Second, Republicans say, they’ll argue that the provision should be stricken because of its impact on Social Security. Here’s their argument: The Cadillac tax in the Senate bill could increase revenues for Social Security. That would happen if employers, seeking to avoid the Cadillac tax, shifted money from health plans to workers’ wages. The higher wages would be subject to the Social Security tax.
But the reconciliation bill applies the tax to fewer health plans than the Senate bill, potentially resulting in lower revenues to Social Security. That, Republicans argue, is a violation of the Congressional Budget Act, which says that reconciliation legislation cannot affect Social Security.
If the Republicans win on that point of order, the measure could no longer be protected by budget reconciliation rules, meaning that Democrats would need 60 votes to pass the legislation.
“At this point that is sort of the nuclear device that takes the whole thing down,” said J. David Hoppe, president of the firm Quinn Gillespie & Associates. He was chief of staff for former Senate Majority Leader Trent Lott, R-Miss.
Jim Manley, a spokesman for Senate Majority Leader Harry Reid, D-Nev., said Democrats are confident they will be able to defeat a point of order against the Cadillac tax.
Senate Budget Committee Chairman Kent Conrad, D-N.D., said that while Democrats will overcome challenges to the Cadillac tax, some other elements might be stripped out as a result of Republican objections.
“Will there be things that are challenged that still may come out? Yeah. I think you just have to say the odds are there will be some additional things that come out but they will have little impact on the main policy thrust of the legislation or its cost,” Conrad predicted.
Vote-A-Rama: During the 20 hours of debate on the reconciliation bill, Republicans can offer amendments for debate. Once the 20 hours are up, senators may continue to offer amendments but they are not debatable. Enter a marathon voting session known as the vote-a-rama.
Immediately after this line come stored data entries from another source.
(* ===== verification/IdempotencyFacts.v ===== *)
(** * Idempotent requests are answered once

    What is hashed determines the request; the records in memory keep their
    budgets, and behave as a list in order of use. *)

From S2P Require Import Prelude Utf8 BTree Capability RuntimeErrors HostLimits Webhook HostPolicy RateFacts Permissions Idempotency.

(** ** What is hashed *)

Lemma le_bytes_length count n : length (le_bytes count n) = count.
Proof. revert n. induction count as [|count IH]; intros n; cbn; [done|]. by rewrite IH. Qed.

Lemma le_bytes_inj count : forall a b, 0 <= a < 256 ^ Z.of_nat count -> 0 <= b < 256 ^ Z.of_nat count ->
  le_bytes count a = le_bytes count b -> a = b.
Proof.
  induction count as [|count IH]; intros a b Ha Hb; [cbn in *; lia|]. cbn [le_bytes]. intros [= Hd Hr].
  rewrite Nat2Z.inj_succ, Z.pow_succ_r in Ha, Hb by lia.
  apply IH in Hr; [|split; [apply Z.div_pos; lia|apply Z.div_lt_upper_bound; lia]..].
  assert (forall x, 0 <= x mod 256 < 256) as Hm by (intros x; apply Z.mod_pos_bound; lia).
  apply (f_equal N_of_ascii) in Hd. rewrite !N_ascii_embedding in Hd by (pose proof (Hm a); pose proof (Hm b); lia).
  assert (a mod 256 = b mod 256) by (pose proof (Hm a); pose proof (Hm b); lia).
  rewrite (Z.div_mod a 256), (Z.div_mod b 256) by lia. congruence.
Qed.
(* ===== verification/TypeTrees.v ===== *)
(** * What inferred types stand for

    A ground type is a finite tree; a nominal type stands for the tree of its
    record contract, as the unifier lets it.  A valuation gives every type
    variable a tree and every effect variable its effects and requirements.
    An open record stands for every record that has its fields, any other
    type for one tree.  A valuation solves a state when it respects aliases,
    bindings and effect definitions.  Every well-formed state has a
    solution. *)

From S2P Require Import Prelude BTree Syntax Sorting Types Parser Infer InferWf OccursFacts.

#[local] Open Scope nat_scope.

Inductive Leaf : Type := LeafInt | LeafBool | LeafString | LeafUnit | LeafTransaction | LeafSecret.

Definition effect_value : Type := gset Effect * gset CapabilityRequirement.

Inductive Tree : Type :=
| TLeaf (leaf : Leaf)
| TList (element : Tree)
| TOption (element : Tree)
| TResult (value error : Tree)
| TRecord (fields : list (string * Tree))
| TFunction (parameters : list Tree) (return_type : Tree) (effect : effect_value).

Fixpoint tree_size (d : Tree) : nat :=
  match d with
  | TLeaf _ => 1
  | TList d | TOption d => S (tree_size d)
  | TResult d e => S (tree_size d + tree_size e)
  | TRecord fs => S (sum_list (map (fun f => tree_size (snd f)) fs))
  | TFunction ps r _ => S (sum_list (map tree_size ps) + tree_size r)
  end.

Record Valuation : Type := mkValuation {
  type_value : nat -> Tree;
  effects_value : nat -> effect_value;
}.

Definition str_tree : Tree := TLeaf LeafString.
Definition int_tree : Tree := TLeaf LeafInt.
Definition header_tree : Tree := TRecord [("name", str_tree); ("value", str_tree)].

Fixpoint tree_of (rho : Valuation) (ty : InferType) : Tree :=
  match ty with
  | IInt => int_tree
  | IBool => TLeaf LeafBool
  | IString => str_tree
  | IUnit => TLeaf LeafUnit
  | IHttpHeader | ILogField => header_tree
  | IHttpRequest =>
      TRecord [("body", str_tree); ("headers", TList header_tree); ("method", str_tree);
               ("path", str_tree); ("query", str_tree)]
  | IHttpResponse =>
      TRecord [("body", str_tree); ("headers", TList header_tree); ("status", int_tree)]
  | IQueueJob =>
      TRecord [("attempt", int_tree); ("body", str_tree); ("id", str_tree);
               ("maxAttempts", int_tree); ("queue", str_tree)]
  | IScheduleEvent =>
      TRecord [("attempt", int_tree); ("firedAtMillis", int_tree); ("id", str_tree);
               ("maxAttempts", int_tree); ("schedule", str_tree); ("scheduledAtMillis", int_tree)]
  | IDatabaseTransaction => TLeaf LeafTransaction
  | ISecret => TLeaf LeafSecret
  | IList t => TList (tree_of rho t)
  | IRecord fs _ => TRecord (map (fun f => (fst f, tree_of rho (snd f))) fs)
  | IOption t => TOption (tree_of rho t)
  | IResult t u => TResult (tree_of rho t) (tree_of rho u)
  | IFunction ps r e => TFunction (map (tree_of rho) ps) (tree_of rho r) (effects_value rho e)
  | IVariable v => type_value rho v
  end.

(** The trees a type stands for. *)
Definition instance (rho : Valuation) (ty : InferType) (d : Tree) : Prop :=
  match ty with
  | IRecord fs true =>
      exists gs, d = TRecord gs /\ bt_sorted gs
        /\ forall n t, bt_get n fs = Some t -> bt_get n gs = Some (tree_of rho t)
  | _ => d = tree_of rho ty
  end.

Definition effects_ok (s : Inference) (rho : Valuation) : Prop :=
  forall e def, effect_definitions s !! e = Some def ->
    (forall x, x ∈ direct def -> x ∈ (effects_value rho e).1)
    /\ (forall x, x ∈ direct_requirements def -> x ∈ (effects_value rho e).2)
    /\ (forall d, d ∈ dependencies def ->
          (effects_value rho d).1 ⊆ (effects_value rho e).1
          /\ (effects_value rho d).2 ⊆ (effects_value rho e).2).

(** The constraints of a state on the variables with roots in [P]. *)
Definition binding_ok (s : Inference) (rho : Valuation) (x : nat) : Prop :=
  forall t, substitutions s !! x = Some t -> instance rho t (type_value rho x).

Definition solves_in (P : nat -> bool) (s : Inference) (rho : Valuation) : Prop :=
  (forall z, P (root_variable s z) = true -> type_value rho z = type_value rho (root_variable s z))
  /\ (forall x, P x = true -> binding_ok s rho x)
  /\ effects_ok s rho.

Definition everywhere : nat -> bool := fun _ => true.

Definition solves (s : Inference) (rho : Valuation) : Prop := solves_in everywhere s rho.

(** ** Records *)

Section RecordMaps.
Context {V W : Type}.

Lemma bt_map_sorted (f : V -> W) (m : list (string * V)) :
  bt_sorted m -> bt_sorted (map (fun kv => (fst kv, f (snd kv))) m).
Proof.
  induction m as [|[k v] m IH]; simpl; [done|]. intros [Hlt Hs]. split; [|by apply IH].
  apply Forall_map. eapply Forall_impl; [exact Hlt|]. by intros [].
Qed.

Lemma bt_get_map (f : V -> W) (m : list (string * V)) k :
  bt_get k (map (fun kv => (fst kv, f (snd kv))) m) = f <$> bt_get k m.
Proof. induction m as [|[k' v] m IH]; simpl; [done|]. by destruct (cmp k k'). Qed.

Lemma bt_ext (m1 m2 : list (string * V)) :
  bt_sorted m1 -> bt_sorted m2 -> (forall k, bt_get k m1 = bt_get k m2) -> m1 = m2.
Proof.
  intros H1 H2 Hg. apply bt_sorted_perm; [done|done|].
  apply NoDup_Permutation.
  - apply (NoDup_fmap_1 fst). by apply bt_sorted_NoDup.
  - apply (NoDup_fmap_1 fst). by apply bt_sorted_NoDup.
  - intros [k v]. rewrite !list_elem_of_In, <- !bt_get_In by done. by rewrite Hg.
Qed.
End RecordMaps.

Lemma bt_get_elem {V} (n : string) (t : V) fs : bt_get n fs = Some t -> (n, t) ∈ fs.
Proof.
  induction fs as [|[k v] fs IH]; simpl; [done|]. destruct (cmp n k) eqn:E; [|done|].
  - apply cmp_eq_iff in E as ->. intros [= ->]. by left.
  - intros H%IH. by right.
Qed.

Lemma bt_elem_get {V} (n : string) (t : V) fs : bt_sorted fs -> (n, t) ∈ fs -> bt_get n fs = Some t.
Proof. intros Hs Hin. apply bt_get_In; [done|]. by apply list_elem_of_In. Qed.

(** Both kinds of record at once. *)
Lemma instance_record rho fs o d :
  bt_sorted fs ->
  instance rho (IRecord fs o) d
  <-> exists gs, d = TRecord gs /\ bt_sorted gs
        /\ (forall n t, bt_get n fs = Some t -> bt_get n gs = Some (tree_of rho t))
        /\ (o = false -> forall n, bt_get n fs = None -> bt_get n gs = None).
Proof.
  intros Hs. destruct o; [simpl; naive_solver|]. cbn [instance tree_of]. split.
  - intros ->. eexists. split; [done|]. split; [by apply bt_map_sorted|].
    setoid_rewrite (bt_get_map (tree_of rho) fs). split; [by intros n t ->|by intros _ n ->].
  - intros (gs & -> & Hgs & Hsome & Hnone). f_equal. apply bt_ext; [done|by apply bt_map_sorted|].
    intros n. rewrite bt_get_map. destruct (bt_get n fs) as [t|] eqn:E; simpl; eauto.
Qed.

Lemma instance_solid rho t d : solid t -> instance rho t d <-> d = tree_of rho t.
Proof. destruct t as [| | | | | | | | | | | | |fs o| | | |]; try done. by intros [-> _]. Qed.

Lemma instance_cases rho t d :
  instance rho t d -> (exists fs, t = IRecord fs true) \/ d = tree_of rho t.
Proof. destruct t as [| | | | | | | | | | | | |fs []| | | |]; simpl; eauto. Qed.

Lemma instance_tree_of rho t : headed t -> instance rho t (tree_of rho t).
Proof.
  intros Ht. destruct t as [| | | | | | | | | | | | |fs o| | | |]; try done. destruct Ht as [Hs _].
  apply instance_record; [done|]. eexists. split; [done|]. split; [by apply bt_map_sorted|].
  setoid_rewrite (bt_get_map (tree_of rho) fs). split; [by intros n t ->|by intros _ n ->].
Qed.

Lemma tree_of_contract rho t : is_nominal t = true -> tree_of rho (contract_record t) = tree_of rho t.
Proof. by destruct t. Qed.

(** ** Sizes *)

Lemma sum_list_elem {A} (f : A -> nat) l a : a ∈ l -> f a <= sum_list (map f l).
Proof.
  induction 1 as [a l|a b l _ IH]; cbn [map sum_list sum_list_with id] in *; unfold id in *; lia.
Qed.

Lemma tree_size_variable rho t y :
  y ∈ type_variables t ->
  tree_size (type_value rho y) + (if is_variable t then 0 else 1) <= tree_size (tree_of rho t).
Proof.
  induction t as [| | | | | | | | | | | |t IH|fs o IH|t IH|t u IHt IHu|ps r e IHp IHr|v]
    using infer_type_ind'; intros Hy; try (by apply elem_of_nil in Hy).
  - specialize (IH Hy). simpl. lia.
  - apply elem_of_record_vars in Hy as (f & Hf & Hy). rewrite Forall_forall in IH.
    specialize (IH f Hf Hy). simpl. rewrite map_map. simpl.
    pose proof (sum_list_elem (fun f => tree_size (tree_of rho (snd f))) fs f Hf). simpl in *. lia.
  - specialize (IH Hy). simpl. lia.
  - apply elem_of_app in Hy as [Hy|Hy]; [specialize (IHt Hy)|specialize (IHu Hy)]; simpl; lia.
  - apply elem_of_function_vars in Hy as [(p & Hp & Hy)|Hy].
    + rewrite Forall_forall in IHp. specialize (IHp p Hp Hy). simpl. rewrite map_map.
      pose proof (sum_list_elem (fun p => tree_size (tree_of rho p)) ps p Hp). simpl in *. lia.
    + specialize (IHr Hy). simpl. lia.
  - apply list_elem_of_singleton in Hy as ->. simpl. lia.
Qed.

Lemma tree_size_field (gs : list (string * Tree)) n d : bt_get n gs = Some d -> tree_size d < tree_size (TRecord gs).
Proof.
  intros H. assert (exists f, f ∈ gs /\ snd f = d) as (f & Hf & <-).
  { induction gs as [|[k v] gs IH]; simpl in H; [done|]. destruct (cmp n k); [|done|].
    - simplify_eq. exists (k, d). split; [by left|done].
    - destruct (IH H) as (f & Hf & E). exists f. split; [by right|done]. }
  simpl. pose proof (sum_list_elem (fun f => tree_size (snd f)) gs f Hf). simpl in *. lia.
Qed.

Lemma instance_size rho t d y :
  headed t -> is_variable t = false -> y ∈ type_variables t -> instance rho t d ->
  tree_size (type_value rho y) < tree_size d.
Proof.
  intros Ht Hn Hy Hi.
  destruct (instance_cases _ _ _ Hi) as [(fs & ->)| ->].
  - destruct Hi as (gs & -> & _ & Hg). apply elem_of_record_vars in Hy as ([n u] & Hf & Hy).
    destruct Ht as [Hs _]. apply (bt_elem_get n u) in Hf; [|done]. apply Hg, tree_size_field in Hf.
    pose proof (tree_size_variable rho u y Hy). lia.
  - pose proof (tree_size_variable rho t y Hy) as H. rewrite Hn in H. lia.
Qed.

Lemma reach_size s rho x v :
  wf_core s -> solves s rho -> rtc (child s) x v ->
  tree_size (type_value rho v) <= tree_size (type_value rho x).
Proof.
  intros Hwf (Hr & Hb & _). induction 1 as [|x y v (t & z & Ht & Hz & ->) _ IH]; [done|].
  destruct (wf_binding _ Hwf _ _ Ht) as (Hn & Hh & _).
  pose proof (instance_size rho t _ z Hh Hn Hz (Hb x eq_refl t Ht)) as Hlt.
  rewrite <- (Hr z eq_refl) in IH. lia.
Qed.

Lemma reaches_size s rho t v :
  wf_core s -> solves s rho -> reaches s t v ->
  tree_size (type_value rho v) + (if is_variable t then 0 else 1) <= tree_size (tree_of rho t).
Proof.
  intros Hwf Hs (y & Hy & Hr). pose proof (reach_size _ _ _ _ Hwf Hs Hr).
  destruct Hs as (He & _). rewrite <- (He y eq_refl) in H.
  pose proof (tree_size_variable rho t y Hy). lia.
Qed.

(** ** Well-formed states have solutions *)

Lemma tree_of_ext rho rho' t :
  (forall y, y ∈ type_variables t -> type_value rho y = type_value rho' y) ->
  (forall e, effects_value rho e = effects_value rho' e) ->
  tree_of rho t = tree_of rho' t.
Proof.
  intros Hy He. revert Hy.
  induction t as [| | | | | | | | | | | |t IH|fs o IH|t IH|t u IHt IHu|ps r e IHp IHr|v]
    using infer_type_ind'; intros Hy; try done; simpl.
  - f_equal. by apply IH.
  - f_equal. apply map_ext_in. intros f Hf. f_equal. rewrite Forall_forall in IH. apply IH.
    { by apply list_elem_of_In. }
    intros y Hin. apply Hy, elem_of_record_vars. exists f. by rewrite list_elem_of_In.
  - f_equal. by apply IH.
  - f_equal; [apply IHt|apply IHu]; intros y Hin; apply Hy; simpl; set_solver.
  - f_equal; [|apply IHr|apply He].
    + apply map_ext_in. intros p Hp. rewrite Forall_forall in IHp. apply IHp.
      { by apply list_elem_of_In. }
      intros y Hin. apply Hy, elem_of_function_vars. left. exists p. by rewrite list_elem_of_In.
    + intros y Hin. apply Hy, elem_of_function_vars. by right.
  - apply Hy. by apply list_elem_of_singleton.
Qed.

(** Every effect variable gets all effects and requirements of the state. *)
Definition all_effects (s : Inference) : effect_value :=
  (list_to_set (concat (map direct (effect_definitions s))),
   list_to_set (concat (map direct_requirements (effect_definitions s)))).

(** Unbound variables stand for integers, and effects are given. *)
Fixpoint expand (s : Inference) (effects : nat -> effect_value) (fuel : nat) (z : nat) : Tree :=
  match fuel with
  | O => int_tree
  | S fuel' =>
      match substitutions s !! root_variable s z with
      | None => int_tree
      | Some t => tree_of (mkValuation (expand s effects fuel') effects) t
      end
  end.

Definition solution_with (s : Inference) (effects : nat -> effect_value) : Valuation :=
  mkValuation (expand s effects (S TYPE_DEPTH)) effects.

Definition solution (s : Inference) : Valuation := solution_with s (fun _ => all_effects s).

#[local] Opaque TYPE_DEPTH.

Section Solution.
Context (s : Inference) (Hwf : wf s).

Section Effects.
Context (effects : nat -> effect_value).
Abbreviation expand := (expand s effects).

Lemma expand_stable f f' z :
  height s (root_variable s z) < f -> height s (root_variable s z) < f' -> expand f z = expand f' z.
Proof.
  revert f' z; induction f as [|f IH]; intros f' z Hf Hf'; [lia|]. destruct f' as [|f']; [lia|]. simpl.
  destruct (substitutions s !! root_variable s z) as [t|] eqn:Ht; [|done].
  apply tree_of_ext; [|done]. intros y Hy. simpl.
  pose proof (wf_height_lt s _ t y Hwf Ht Hy). apply IH; lia.
Qed.

Lemma expand_unfold z :
  type_value (solution_with s effects) z
  = match substitutions s !! root_variable s z with
    | None => int_tree
    | Some t => tree_of (solution_with s effects) t
    end.
Proof.
  cbn. destruct (substitutions s !! root_variable s z) as [t|] eqn:Ht; [|done].
  apply tree_of_ext; [intros y Hy|intros e]; cbn [type_value effects_value solution_with]; [|reflexivity].
  pose proof (wf_height_lt s _ t y Hwf Ht Hy). pose proof (wf_bounded _ (wf_wf_core _ Hwf) (root_variable s z)).
  apply expand_stable; lia.
Qed.

Lemma solution_with_solves :
  effects_ok s (solution_with s effects) -> solves s (solution_with s effects).
Proof.
  intros He. pose proof (wf_wf_core _ Hwf) as Hc. split; [|split; [|done]].
  - intros z _. cbn. by rewrite root_idem by apply Hc.
  - intros x _ t Ht. pose proof (wf_key _ Hc _ _ Ht) as Hx. destruct (wf_binding _ Hc _ _ Ht) as (_ & Hh & _).
    rewrite expand_unfold, (root_of_root s) by (done || apply Hc). rewrite Ht. by apply instance_tree_of.
Qed.
End Effects.

Lemma solution_solves : solves s (solution s).
Proof.
  apply solution_with_solves. intros e def He. apply list_elem_of_lookup_2 in He. simpl. split; [|split; [|done]].
  - intros x Hx. apply elem_of_list_to_set. rewrite list_elem_of_In, in_concat.
    exists (direct def). split; [apply in_map|]; by apply list_elem_of_In.
  - intros x Hx. apply elem_of_list_to_set. rewrite list_elem_of_In, in_concat.
    exists (direct_requirements def). split; [apply in_map|]; by apply list_elem_of_In.
Qed.
End Solution.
The number of amendments offered during this period is unlimited and need just 51 votes to pass. Senators must stay on the floor because the votes happen in rapid succession. Depending on how long this goes, tempers may grow short because senators may not relish the thought of spending hours on the floor.
Expect Republicans to offer plenty of amendments that put Democrats in an uncomfortable spot. Any changes even ones that Democrats might like to support would send the reconciliation package back to the House rather than to Obama for signing, so Democrats are likely to oppose them. Republicans are likely to force a vote on the requirement that most people have insurance or pay a penalty, and on cuts in Medicare spending, among other issues.
If the parliamentarian rules that Republicans, by offering numerous amendments, are simply trying to derail the normal operations of the Senate, the GOP could be shut down. But Coburn doubts that will happen. “Any amendments we offer are going to be pertinent and explain the defects in the bill,” he said.
Gregg said that Republicans would “take advantage of our rights to amend the bill and that might take a while.”
Still, if the outcome of the bill is clear, senators might change their minds about how many amendments they will actually offer, said Kevin D. Kayes, who was an assistant Senate floor parliamentarian for more than a decade, serving under both Republicans and Democrats . He was previously chief counsel to Reid and is now a director at Quinn Gillespie.
“There’s often a lot of talk before you get to the floor” about the number of amendments that senators might offer, he says. But in reality, “it’s not that much fun out there offering amendments that you know are going to fail to a bill that everyone knows will pass.”